__WHAT NEEDS TO BE DONE__
Once you reach the line containing "Lemma mem_reap_only s" in the data below, restate each line word for word up to and including the one containing "(forall x, (forall a, owns".

Collected data:
====

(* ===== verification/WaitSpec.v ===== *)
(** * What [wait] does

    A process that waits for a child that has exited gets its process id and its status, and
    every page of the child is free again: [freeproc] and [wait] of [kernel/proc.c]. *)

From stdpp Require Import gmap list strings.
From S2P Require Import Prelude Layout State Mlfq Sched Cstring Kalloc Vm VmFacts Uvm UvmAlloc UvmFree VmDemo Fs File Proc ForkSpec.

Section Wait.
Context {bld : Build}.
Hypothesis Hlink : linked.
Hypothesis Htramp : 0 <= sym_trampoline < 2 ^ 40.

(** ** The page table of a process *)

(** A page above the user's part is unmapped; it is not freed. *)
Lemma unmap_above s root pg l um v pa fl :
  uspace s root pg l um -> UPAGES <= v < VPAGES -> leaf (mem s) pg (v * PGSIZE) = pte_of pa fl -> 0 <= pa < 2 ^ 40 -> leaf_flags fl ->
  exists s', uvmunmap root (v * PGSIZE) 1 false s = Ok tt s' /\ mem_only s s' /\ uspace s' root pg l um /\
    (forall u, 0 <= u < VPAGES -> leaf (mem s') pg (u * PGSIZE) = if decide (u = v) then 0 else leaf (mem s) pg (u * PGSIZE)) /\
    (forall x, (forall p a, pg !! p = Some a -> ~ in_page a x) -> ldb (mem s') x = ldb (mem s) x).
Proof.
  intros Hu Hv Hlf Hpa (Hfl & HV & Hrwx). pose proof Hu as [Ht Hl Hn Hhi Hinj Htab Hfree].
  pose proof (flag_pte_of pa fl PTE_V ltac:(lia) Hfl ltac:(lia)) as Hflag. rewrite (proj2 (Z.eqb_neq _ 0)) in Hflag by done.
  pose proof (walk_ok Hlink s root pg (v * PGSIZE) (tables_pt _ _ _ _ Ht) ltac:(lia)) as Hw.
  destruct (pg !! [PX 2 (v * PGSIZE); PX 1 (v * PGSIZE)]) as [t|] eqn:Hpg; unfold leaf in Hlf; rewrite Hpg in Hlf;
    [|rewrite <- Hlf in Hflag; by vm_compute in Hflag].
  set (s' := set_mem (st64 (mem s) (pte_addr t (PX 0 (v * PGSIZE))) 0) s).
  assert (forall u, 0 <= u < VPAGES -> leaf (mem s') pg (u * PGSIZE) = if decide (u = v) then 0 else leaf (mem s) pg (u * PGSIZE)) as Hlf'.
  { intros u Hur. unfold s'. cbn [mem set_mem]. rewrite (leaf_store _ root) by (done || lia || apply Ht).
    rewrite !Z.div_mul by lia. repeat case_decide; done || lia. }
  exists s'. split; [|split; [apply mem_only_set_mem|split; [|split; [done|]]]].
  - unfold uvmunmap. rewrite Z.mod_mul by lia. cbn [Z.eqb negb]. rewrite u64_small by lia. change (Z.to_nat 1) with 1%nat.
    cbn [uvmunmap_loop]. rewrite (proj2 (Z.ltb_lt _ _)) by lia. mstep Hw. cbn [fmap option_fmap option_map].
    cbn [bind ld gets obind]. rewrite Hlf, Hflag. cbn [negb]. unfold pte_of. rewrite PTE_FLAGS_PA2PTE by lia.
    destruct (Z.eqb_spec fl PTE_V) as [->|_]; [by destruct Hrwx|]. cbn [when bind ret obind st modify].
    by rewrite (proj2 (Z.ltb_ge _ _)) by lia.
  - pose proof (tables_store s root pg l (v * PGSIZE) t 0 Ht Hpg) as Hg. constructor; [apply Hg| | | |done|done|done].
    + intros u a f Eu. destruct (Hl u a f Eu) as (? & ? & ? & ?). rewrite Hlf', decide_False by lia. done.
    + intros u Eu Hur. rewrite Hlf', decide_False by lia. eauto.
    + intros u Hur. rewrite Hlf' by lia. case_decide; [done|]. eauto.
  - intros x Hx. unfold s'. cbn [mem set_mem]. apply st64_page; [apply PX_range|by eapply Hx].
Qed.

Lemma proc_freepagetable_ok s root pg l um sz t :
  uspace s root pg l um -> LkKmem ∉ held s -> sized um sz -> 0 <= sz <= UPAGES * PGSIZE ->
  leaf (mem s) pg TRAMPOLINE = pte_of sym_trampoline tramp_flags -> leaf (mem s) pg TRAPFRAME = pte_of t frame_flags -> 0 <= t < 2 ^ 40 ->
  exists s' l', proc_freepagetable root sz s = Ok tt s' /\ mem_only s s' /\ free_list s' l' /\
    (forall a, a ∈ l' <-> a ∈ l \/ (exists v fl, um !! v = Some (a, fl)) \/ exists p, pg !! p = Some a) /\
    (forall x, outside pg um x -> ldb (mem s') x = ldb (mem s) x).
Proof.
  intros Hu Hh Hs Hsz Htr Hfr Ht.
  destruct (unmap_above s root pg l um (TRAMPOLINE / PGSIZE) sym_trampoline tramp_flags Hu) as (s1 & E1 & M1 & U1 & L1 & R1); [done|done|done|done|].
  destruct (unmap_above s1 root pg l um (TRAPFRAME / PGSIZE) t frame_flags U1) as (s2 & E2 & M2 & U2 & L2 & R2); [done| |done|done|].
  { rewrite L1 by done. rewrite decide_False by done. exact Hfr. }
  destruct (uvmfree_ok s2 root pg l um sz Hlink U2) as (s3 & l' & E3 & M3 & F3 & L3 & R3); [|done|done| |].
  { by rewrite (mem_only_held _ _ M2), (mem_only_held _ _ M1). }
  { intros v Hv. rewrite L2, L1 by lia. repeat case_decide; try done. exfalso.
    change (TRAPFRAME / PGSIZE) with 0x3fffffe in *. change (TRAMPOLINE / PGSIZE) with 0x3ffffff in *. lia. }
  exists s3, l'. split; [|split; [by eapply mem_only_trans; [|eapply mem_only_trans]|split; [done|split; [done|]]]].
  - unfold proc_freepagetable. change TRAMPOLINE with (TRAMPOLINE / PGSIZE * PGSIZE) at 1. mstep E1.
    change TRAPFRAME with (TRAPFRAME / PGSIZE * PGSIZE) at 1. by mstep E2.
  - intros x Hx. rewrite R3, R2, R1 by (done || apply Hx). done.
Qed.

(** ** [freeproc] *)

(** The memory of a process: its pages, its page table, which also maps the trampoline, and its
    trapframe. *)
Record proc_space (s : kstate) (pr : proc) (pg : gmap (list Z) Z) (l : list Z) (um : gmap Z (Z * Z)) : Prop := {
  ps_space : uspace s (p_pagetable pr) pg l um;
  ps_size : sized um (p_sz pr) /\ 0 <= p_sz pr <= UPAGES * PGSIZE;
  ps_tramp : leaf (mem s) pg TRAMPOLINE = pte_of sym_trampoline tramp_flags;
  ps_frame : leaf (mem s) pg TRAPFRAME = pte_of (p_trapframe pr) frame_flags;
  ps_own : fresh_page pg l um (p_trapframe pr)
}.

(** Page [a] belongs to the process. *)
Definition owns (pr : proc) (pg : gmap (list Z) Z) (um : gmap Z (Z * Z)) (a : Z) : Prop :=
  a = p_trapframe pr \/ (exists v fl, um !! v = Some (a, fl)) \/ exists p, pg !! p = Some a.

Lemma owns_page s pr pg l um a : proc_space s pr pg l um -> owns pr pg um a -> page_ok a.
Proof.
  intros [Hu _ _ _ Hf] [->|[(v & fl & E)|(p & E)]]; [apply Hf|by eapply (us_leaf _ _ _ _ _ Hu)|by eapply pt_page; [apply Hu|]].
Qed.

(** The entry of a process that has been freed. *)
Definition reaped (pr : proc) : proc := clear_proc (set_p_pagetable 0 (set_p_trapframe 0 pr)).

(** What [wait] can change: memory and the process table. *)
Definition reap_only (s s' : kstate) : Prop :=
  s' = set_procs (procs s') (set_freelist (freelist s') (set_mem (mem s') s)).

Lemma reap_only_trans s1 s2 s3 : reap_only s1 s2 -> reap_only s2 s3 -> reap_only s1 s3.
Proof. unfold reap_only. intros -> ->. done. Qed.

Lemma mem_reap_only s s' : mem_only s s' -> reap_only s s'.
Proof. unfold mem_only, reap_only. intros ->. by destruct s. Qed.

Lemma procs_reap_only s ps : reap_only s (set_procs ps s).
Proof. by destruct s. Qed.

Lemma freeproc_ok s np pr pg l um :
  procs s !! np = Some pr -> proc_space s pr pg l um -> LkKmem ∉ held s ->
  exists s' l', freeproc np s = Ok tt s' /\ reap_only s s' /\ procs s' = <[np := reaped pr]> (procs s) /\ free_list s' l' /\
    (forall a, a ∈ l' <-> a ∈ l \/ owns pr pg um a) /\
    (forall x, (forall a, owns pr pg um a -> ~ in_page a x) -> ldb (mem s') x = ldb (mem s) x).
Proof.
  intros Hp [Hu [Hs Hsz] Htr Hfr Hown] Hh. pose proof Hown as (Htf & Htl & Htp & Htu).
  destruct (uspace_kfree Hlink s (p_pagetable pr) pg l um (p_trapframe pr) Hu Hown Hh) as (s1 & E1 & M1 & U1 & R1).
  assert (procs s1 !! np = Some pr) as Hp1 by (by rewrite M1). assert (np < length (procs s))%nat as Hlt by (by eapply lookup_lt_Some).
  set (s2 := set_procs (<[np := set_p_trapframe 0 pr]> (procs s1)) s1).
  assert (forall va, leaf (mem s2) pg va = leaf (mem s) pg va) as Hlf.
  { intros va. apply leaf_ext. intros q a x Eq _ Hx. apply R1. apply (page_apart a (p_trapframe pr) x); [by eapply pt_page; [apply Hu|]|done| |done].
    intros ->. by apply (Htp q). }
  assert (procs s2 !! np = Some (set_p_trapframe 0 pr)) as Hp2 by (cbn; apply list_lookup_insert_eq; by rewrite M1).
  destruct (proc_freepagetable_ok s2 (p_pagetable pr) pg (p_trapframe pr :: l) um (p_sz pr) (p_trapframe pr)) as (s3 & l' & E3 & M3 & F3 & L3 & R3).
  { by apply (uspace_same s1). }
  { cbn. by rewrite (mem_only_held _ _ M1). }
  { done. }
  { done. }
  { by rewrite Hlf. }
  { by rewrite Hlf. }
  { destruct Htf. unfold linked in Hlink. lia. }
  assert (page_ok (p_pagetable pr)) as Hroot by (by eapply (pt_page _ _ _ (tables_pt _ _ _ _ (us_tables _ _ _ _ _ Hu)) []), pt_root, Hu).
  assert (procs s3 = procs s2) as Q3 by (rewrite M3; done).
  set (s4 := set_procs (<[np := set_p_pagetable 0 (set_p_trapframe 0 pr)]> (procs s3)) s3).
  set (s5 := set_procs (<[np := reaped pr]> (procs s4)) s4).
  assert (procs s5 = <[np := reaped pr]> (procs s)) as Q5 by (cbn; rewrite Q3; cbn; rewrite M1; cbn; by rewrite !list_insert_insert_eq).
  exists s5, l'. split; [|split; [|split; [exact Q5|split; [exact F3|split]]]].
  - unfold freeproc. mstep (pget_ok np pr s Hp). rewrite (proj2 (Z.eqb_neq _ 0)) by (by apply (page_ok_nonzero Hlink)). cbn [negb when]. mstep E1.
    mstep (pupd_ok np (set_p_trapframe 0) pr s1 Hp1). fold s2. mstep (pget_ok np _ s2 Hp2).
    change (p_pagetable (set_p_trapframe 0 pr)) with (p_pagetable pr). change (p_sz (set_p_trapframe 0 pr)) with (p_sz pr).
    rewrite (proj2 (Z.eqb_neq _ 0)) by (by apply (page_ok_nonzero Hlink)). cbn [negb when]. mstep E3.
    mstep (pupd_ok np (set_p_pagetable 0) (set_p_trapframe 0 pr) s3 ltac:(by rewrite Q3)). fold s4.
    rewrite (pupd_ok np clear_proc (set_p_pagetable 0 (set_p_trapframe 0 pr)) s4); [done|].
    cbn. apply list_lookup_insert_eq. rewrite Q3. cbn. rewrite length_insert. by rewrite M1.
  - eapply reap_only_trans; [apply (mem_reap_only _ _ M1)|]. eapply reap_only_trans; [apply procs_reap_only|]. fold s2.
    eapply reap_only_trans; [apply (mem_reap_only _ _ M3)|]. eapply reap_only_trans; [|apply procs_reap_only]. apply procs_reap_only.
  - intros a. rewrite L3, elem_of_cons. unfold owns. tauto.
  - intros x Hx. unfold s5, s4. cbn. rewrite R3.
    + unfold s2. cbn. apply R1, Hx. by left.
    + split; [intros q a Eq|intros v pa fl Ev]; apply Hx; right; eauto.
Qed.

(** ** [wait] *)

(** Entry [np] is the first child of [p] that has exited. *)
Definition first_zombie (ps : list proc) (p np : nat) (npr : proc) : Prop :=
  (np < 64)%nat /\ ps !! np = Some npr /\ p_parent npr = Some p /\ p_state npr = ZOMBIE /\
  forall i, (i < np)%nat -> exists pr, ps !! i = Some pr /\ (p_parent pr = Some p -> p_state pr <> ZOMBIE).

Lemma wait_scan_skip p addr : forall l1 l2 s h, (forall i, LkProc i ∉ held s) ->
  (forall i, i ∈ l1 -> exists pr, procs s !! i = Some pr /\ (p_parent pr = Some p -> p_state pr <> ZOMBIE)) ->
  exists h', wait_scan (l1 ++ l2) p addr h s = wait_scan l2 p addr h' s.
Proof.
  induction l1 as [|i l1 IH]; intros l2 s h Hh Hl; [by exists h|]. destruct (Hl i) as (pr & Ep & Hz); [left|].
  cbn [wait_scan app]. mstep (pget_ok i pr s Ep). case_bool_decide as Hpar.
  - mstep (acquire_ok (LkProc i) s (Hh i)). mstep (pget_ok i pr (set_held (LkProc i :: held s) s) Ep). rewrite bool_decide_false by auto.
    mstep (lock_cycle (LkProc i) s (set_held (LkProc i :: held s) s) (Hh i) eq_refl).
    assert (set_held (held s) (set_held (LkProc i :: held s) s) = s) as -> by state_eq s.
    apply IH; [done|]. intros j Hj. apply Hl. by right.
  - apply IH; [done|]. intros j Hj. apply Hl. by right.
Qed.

====

__RESPONSE AREA__
Lemma mem_reap_only s s' : mem_only s s' -> reap_only s s'.
Proof. unfold mem_only, reap_only. intros ->. by destruct s. Qed.

Lemma procs_reap_only s ps : reap_only s (set_procs ps s).
Proof. by destruct s. Qed.

Lemma freeproc_ok s np pr pg l um :
  procs s !! np = Some pr -> proc_space s pr pg l um -> LkKmem ∉ held s ->
  exists s' l', freeproc np s = Ok tt s' /\ reap_only s s' /\ procs s' = <[np := reaped pr]> (procs s) /\ free_list s' l' /\
    (forall a, a ∈ l' <-> a ∈ l \/ owns pr pg um a) /\
    (forall x, (forall a, owns pr pg um a -> ~ in_page a x) -> ldb (mem s') x = ldb (mem s) x).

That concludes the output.